Et, à l’occasion du 25ème anniversaire du partenariat stratégique entre la France et l’Inde, signé en 1998, lorsque notre président de la République s’appelait Jacques Chirac,  Emmanuel Macron et Narendra Modi ont décidé de rester intimes (au moins) pendant 25 ans jusqu’en 2047. On parle ici d’une intimité stratégique, n’est-ce pas. Après 2047, on verra. D’ailleurs, après 2047, au rythme où le climat se réchauffe, il n’y aura peut-être plus beaucoup d’humains sur terre. Pour l’heure, continuons à vendre plus d’armes aux Indiens, que ne le font les Américains, c’est toujours ça.

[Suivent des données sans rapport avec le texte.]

Definition FE_CARRY (t0 t1 t2 t3 t4 t5 t6 t7 t8 t9 : Z) : fe :=
  let c := carry 26 t0 in let t0 := rest 26 t0 c in let t1 := t1 +l c in
  let c := carry 26 t4 in let t4 := rest 26 t4 c in let t5 := t5 +l c in
  let c := carry 25 t1 in let t1 := rest 25 t1 c in let t2 := t2 +l c in
  let c := carry 25 t5 in let t5 := rest 25 t5 c in let t6 := t6 +l c in
  let c := carry 26 t2 in let t2 := rest 26 t2 c in let t3 := t3 +l c in
  let c := carry 26 t6 in let t6 := rest 26 t6 c in let t7 := t7 +l c in
  let c := carry 25 t3 in let t3 := rest 25 t3 c in let t4 := t4 +l c in
  let c := carry 25 t7 in let t7 := rest 25 t7 c in let t8 := t8 +l c in
  let c := carry 26 t4 in let t4 := rest 26 t4 c in let t5 := t5 +l c in
  let c := carry 26 t8 in let t8 := rest 26 t8 c in let t9 := t9 +l c in
  let c := carry 25 t9 in let t9 := rest 25 t9 c in let t0 := t0 +l (c *l 19) in
  let c := carry 26 t0 in let t0 := rest 26 t0 c in let t1 := t1 +l c in
  Fe (i32 t0) (i32 t1) (i32 t2) (i32 t3) (i32 t4) (i32 t5) (i32 t6) (i32 t7) (i32 t8) (i32 t9).

Definition fe_frombytes_mask (s : list Z) (nb_mask : Z) : fe :=
  let mask := 0xffffff >>w nb_mask in
  FE_CARRY (load32_le s 0) (load24_le s 4 <<w 6) (load24_le s 7 <<w 5) (load24_le s 10 <<w 3)
    (load24_le s 13 <<w 2) (load32_le s 16) (load24_le s 20 <<w 7) (load24_le s 23 <<w 5)
    (load24_le s 26 <<w 4) ((load24_le s 29 &w mask) <<w 2).
Definition fe_frombytes (s : list Z) : fe := fe_frombytes_mask s 1.

(** One step of the first loop of [fe_tobytes], and of the second: the limb and
    the next [q]. *)
Definition tobytes_up (q a b : Z) : Z :=
  let q := Z.shiftr (i32 (q + a)) 26 in Z.shiftr (i32 (q + b)) 25.
Definition tobytes_limb (n q t : Z) : Z * Z :=
  let t := i32 (t + q) in
  let q := Z.shiftr t n in
  (i32 (t - i32 (q * i32 (Z.shiftl 1 n))), q).

(** [q] after the first loop. *)
Definition tobytes_q (h : fe) : Z :=
  let q := Z.shiftr (i32 (i32 (19 * fe9 h) + i32 (Z.shiftl 1 24))) 25 in
  let q := tobytes_up q (fe0 h) (fe1 h) in
  let q := tobytes_up q (fe2 h) (fe3 h) in
  let q := tobytes_up q (fe4 h) (fe5 h) in
  let q := tobytes_up q (fe6 h) (fe7 h) in
  tobytes_up q (fe8 h) (fe9 h).

Definition tobytes_store (t0 t1 t2 t3 t4 t5 t6 t7 t8 t9 : Z) : list Z :=
  store32_le (u32 t0 |w (u32 t1 <<w 26)) ++
  store32_le (u32 t1 >>w 6 |w (u32 t2 <<w 19)) ++
  store32_le (u32 t2 >>w 13 |w (u32 t3 <<w 13)) ++
  store32_le (u32 t3 >>w 19 |w (u32 t4 <<w 6)) ++
  store32_le (u32 t5 |w (u32 t6 <<w 25)) ++
  store32_le (u32 t6 >>w 7 |w (u32 t7 <<w 19)) ++
  store32_le (u32 t7 >>w 13 |w (u32 t8 <<w 12)) ++
  store32_le (u32 t8 >>w 20 |w (u32 t9 <<w 6)).

Definition fe_tobytes (h : fe) : list Z :=
  let q := i32 (tobytes_q h * 19) in
  let '(t0, q) := tobytes_limb 26 q (fe0 h) in
  let '(t1, q) := tobytes_limb 25 q (fe1 h) in
  let '(t2, q) := tobytes_limb 26 q (fe2 h) in
  let '(t3, q) := tobytes_limb 25 q (fe3 h) in
  let '(t4, q) := tobytes_limb 26 q (fe4 h) in
  let '(t5, q) := tobytes_limb 25 q (fe5 h) in
  let '(t6, q) := tobytes_limb 26 q (fe6 h) in
  let '(t7, q) := tobytes_limb 25 q (fe7 h) in
  let '(t8, q) := tobytes_limb 26 q (fe8 h) in
  let '(t9, q) := tobytes_limb 25 q (fe9 h) in
  tobytes_store t0 t1 t2 t3 t4 t5 t6 t7 t8 t9.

Comme toujours, des voix contraires de font entendre : comment, une telle distinction à ce dirigeant, coupable d’ultranationalisme, qui n’est pas gentil du tout (mais vraiment pas du tout) ni avec les chrétiens ni avec les musulmans, ni avec les sikhs, ni même avec les journalistes et les juges ?

Que dois-je en penser ? Pas grand-chose. Qui suis-je pour juger de la pertinence de la raison d’état, de la raison économique d’état, de la raison stratégique d’état ?

L’Inde est plus peuplée que la Chine, c’est la 5ème puissance économique mondiale, soyons clairs : nous ne pouvons pas ignorer les Indiens.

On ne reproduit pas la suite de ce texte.